The answers will surely come, but now it is a waiting game. It is just under three years from the start in Falmouth. The race to the start however is ON! The action and the stories of grit and determination have now begun! Who amongst these initial provisional entries will actually get boats and make it to the start? Some need sponsors while for others it would be nice, though not necessary. The purists will shun them as this is the holy grail of sailing. This is the way for these adventurous voyagers now racing heavy little boats for the start. They set their own course and let destiny decide.
Global coverage for the race has been massive, yet each day more sailors for the first time are finding out about this real solo race around the world. Some cannot sleep! The pull is irresistible. What can they do? A dream is born and now we are nearly full. The path is clear for those with passion and commitment to do this. They must now join the wait list. There will only be a maximum of 15 on this list. It is the last chance and as the founder of this Golden Globe Race, I know some of the current provisional entries may not start. That is the way with history for any great endeavour such as this. When one drops, there is a chance for another to join.
Five special invitations are yet to be offered. They can go to any sailor at any time and toward the end, those who are still hanging in on the wait list will be remembered. We may eventually farewell a fleet of 30 sailors slipping out from Falmouth. So the dream is still alive for those who see themselves part of this. The first ten on the list should prepare well, meet the deadlines and be careful what they wish for. The start is far from impossible.
In the months ahead we will bring you stories from the Golden Globe Race family, as they follow an unstoppable path to Falmouth. There are sure to be interesting events.
Mine came a few weeks ago on the day I flew into Sydney from Tonga to spend three days on my GGR boat. I reached down ready to lift a big heavy thing and ‘POP POP’! I dropped it as my left bicep shot up to my shoulder. I had just ripped the muscle from the bone damaging tissue, with all lower tendons snapping with a bang. I was stunned. Not a good look.
My first reaction was ‘bugger’! The second was, ‘Oops! This could have happened during the 2018 Golden Globe Race’. Third was, ‘I need to fix this so I can do the 2018 Golden Globe Race’.
A quick check on the internet confirmed my worst fears. It would be tricky surgery, four weeks of doing nothing, four months of basic recovery and maybe 12 before I was back to normal.
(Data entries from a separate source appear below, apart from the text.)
(** Verification of the vloex Python SDK: the webhook receiver of
  examples/github-release-with-webhook.py (verify_webhook_signature and
  handle_vloex_webhook) and the client of vloex/client.py (Vloex.__init__,
  VideoResource.from_journey, Vloex._request).

  Python strings are modelled by their UTF-8 encoding: a Rocq [string]
  whose characters are the bytes of the encoded text, so [s.encode('utf-8')]
  is the identity on the model.  The byte '=' (0x3D) never occurs inside a
  multi-byte UTF-8 sequence, so splitting on '=' byte-wise agrees with
  Python's character-wise split. *)

From Stdlib Require Import ZArith List String Ascii Bool QArith Qabs Lia.
Import ListNotations.
Open Scope Z_scope.
Open Scope string_scope.
Open Scope list_scope.

(** * Python runtime helpers *)
Module Py.

(** Exceptions the modelled code can raise; the last two are Werkzeug's
    HTTP exceptions raised by Flask's [request.get_json()]. *)
Inductive exc :=
| ValueError
| OverflowError
| TypeError
| IndexError
| AttributeError
| BadRequest
| UnsupportedMediaType.

(** Result of a Python computation: a value, or an exception in flight. *)
Inductive result (A : Type) :=
| Ok (a : A)
| Raise (e : exc).
Arguments Ok {A} a.
Arguments Raise {A} e.
(** Trimming, appending and trimming again keeps the last 50 of the whole. *)
Lemma slice_50_slice_50_app {A : Type} (a b : list A) :
  Js.slice (-50) (Js.slice (-50) a ++ b) = Js.slice (-50) (a ++ b).
Proof.
  rewrite !slice_50, !length_app, length_drop.
  destruct (decide (length a <= 50)) as [Hle|Hgt].
  - replace (length a - 50) with 0 by lia. simpl. f_equal. lia.
  - rewrite <- (drop_app_le a b (length a - 50)) by lia.
    rewrite drop_drop. f_equal. lia.
Qed.

Section Sessions.
Context `{Collaborators}.

(** What a call of [addToSessionHistory] does, by the state of the link. *)
Lemma addToSessionHistory_cases (sessionId : string) (message : Message) (w : World) :
  addToSessionHistory sessionId message w
  = if negb (isConnected w) then (Ok [], w)
    else if clientReady w then
      let log := Js.slice (-50) (storedLog sessionId w
                                 ++ [withTimestamp message (now w)]) in
      (Ok log, setSessions (<[sessionId := (sessionTtl, log)]> (sessions w)) w)
    else (Throw clientClosed, w).
Proof.
  unfold addToSessionHistory, getSessionHistory, tryCatch, bind, gets, ret, throw,
    client_get_session, client_setEx_session, storedLog, sessionTtl.
  destruct (isConnected w) eqn:Hc; simpl; [|reflexivity].
  rewrite Hc. simpl.
  destruct (clientReady w) eqn:Hr; simpl; rewrite ?Hr; [|reflexivity].
  destruct (sessions w !! sessionId) as [[ttl log]|]; reflexivity.
Qed.

Lemma slice_50_snoc_nonempty {A : Type} (l : list A) (x : A) :
  exists y ys, Js.slice (-50) (l ++ [x]) = y :: ys.
Proof.
  pose proof (length_slice_50 (l ++ [x])) as Hlen.
  rewrite length_app in Hlen. cbn [length] in Hlen.
  destruct (Js.slice (-50) (l ++ [x])) as [|y ys]; [cbn [length] in Hlen; lia | eauto].
Qed.

Lemma addMessage_cases (sessionId role content : string) (metadata : MessageMeta)
    (w : World) :
  addMessage sessionId role content metadata w
  = if missing sessionId then (Throw sessionIdRequired, w)
    else addToSessionHistory sessionId
           (mkMessage role content metadata (uuidv4 (uuids w)) None)
           (setUuids (S (uuids w)) w).
Proof. unfold addMessage, bind, gets, modify, throw. now destruct (missing sessionId). Qed.

Lemma storedLog_setSessions_insert (sid s : string) (ttl : Z) (log : list Message)
    (w : World) :
  storedLog sid (setSessions (<[s := (ttl, log)]> (sessions w)) w)
  = if decide (s = sid) then log else storedLog sid w.
Proof.
  unfold storedLog, setSessions. simpl. rewrite lookup_insert.
  destruct (decide (s = sid)); reflexivity.
Qed.

Lemma storedLog_setSessions_delete (sid s : string) (w : World) :
  storedLog sid (setSessions (delete s (sessions w)) w)
  = if decide (s = sid) then [] else storedLog sid w.
Proof.
  unfold storedLog, setSessions. simpl. rewrite lookup_delete.
  destruct (decide (s = sid)); reflexivity.
Qed.

Lemma clearSession_cases (sessionId : string) (w : World) :
  snd (clearSession sessionId w) = w
  \/ snd (clearSession sessionId w)
     = setSessions (delete sessionId (sessions w)) w.
Proof.
  unfold clearSession, tryCatch, bind, gets, ret, client_del_session.
  destruct (isConnected w); simpl; [|now left].
  destruct (clientReady w); simpl; [|now left].
  destruct (sessions w !! sessionId); simpl; [now right | now left].
Qed.
(** * jumbo.cli: the goal aggregate, its claim policy and its read model

    A shallow embedding of the TypeScript sources.  Stateful code is written
    in a small command monad over an explicit [World]; an exception leaves
    the world as it was when it was thrown, as in JavaScript. *)

From Stdlib Require Import ZArith String List Lia Bool Ascii.
From stdpp Require Import base gmap strings list pretty.

Local Open Scope string_scope.

(** ** JavaScript dates

    [new Date(text)] carries a time value: a whole number of milliseconds
    since the epoch, or NaN for text that is no date.  How the engine reads
    and prints timestamps is not code of this repository, so both directions
    are an interface. *)

Class JSDate := {
  (** the time value of [new Date(text)]; [None] is NaN (Invalid Date) *)
  Date_parse : string -> option Z;
  (** the text [toISOString] prints for a valid time value *)
  Date_format : Z -> string
}.

(** Time values beyond 8.64e15 ms are not dates (ECMAScript TimeClip). *)
Definition MAX_TIME_VALUE : Z := 8640000000000000.

Definition TimeClip (t : Z) : option Z :=
  if (Z.abs t <=? MAX_TIME_VALUE)%Z then Some t else None.

(** A [Date] object, as its time value. *)
Definition Date := option Z.

Definition new_Date `{JSDate} (text : string) : Date := Date_parse text.

(** [new Date(a.getTime() + ms)]: NaN stays NaN. *)
Definition Date_plus (a : Date) (ms : Z) : Date :=
  match a with
  | Some t => TimeClip (t + ms)
  | None => None
  end.

(** [a >= b] on two [Date] objects compares their time values; every
    comparison with NaN is false. *)
Definition Date_ge (a b : Date) : bool :=
  match a, b with
  | Some x, Some y => (y <=? x)%Z
  | _, _ => false
  end.

(** ** Exceptions *)

Inductive Exn :=
| Error (message : string)     (* [throw new Error(message)] *)
| RangeError                   (* [toISOString] of an Invalid Date *)
| StorageFailure (port : string). (* an I/O error of a persistence port *)

(** ** Domain constants *)

(** Modelled from the spec: [Constants.ts] is not among the sources.  The
    seven statuses and their texts are those of section 4.2 and of the test
    suites. *)
Inductive GoalStatus :=
| TODO | DOING | BLOCKED | PAUSED | INREVIEW | QUALIFIED | COMPLETED.

Definition status_text (s : GoalStatus) : string :=
  match s with
  | TODO => "to-do"
  | DOING => "doing"
  | BLOCKED => "blocked"
  | PAUSED => "paused"
  | INREVIEW => "in-review"
  | QUALIFIED => "qualified"
  | COMPLETED => "completed"
  end.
Doctors , scans, specialists, cancelled flights, operation, overnight hospital and then back to the boat to recover. Everyone was a bit shocked, including me, as it is my first ever personal injury in 50 years (maybe I am getting old?).
Just days later, Shane Freeman, another Australian entrant who also has a new Tradewind 35 for the GGR, was sailing it home from Brisbane to Melbourne. Half way he dislocated his shoulder while 35 miles offshore! He made the nearest port and decided to fix it properly under the knife. It was the second time in six months and the fourth time in two years it had happened (maybe he is getting old too?!).
For both of us, short-handed sailing has taken on a new meaning! We will both be on the start line!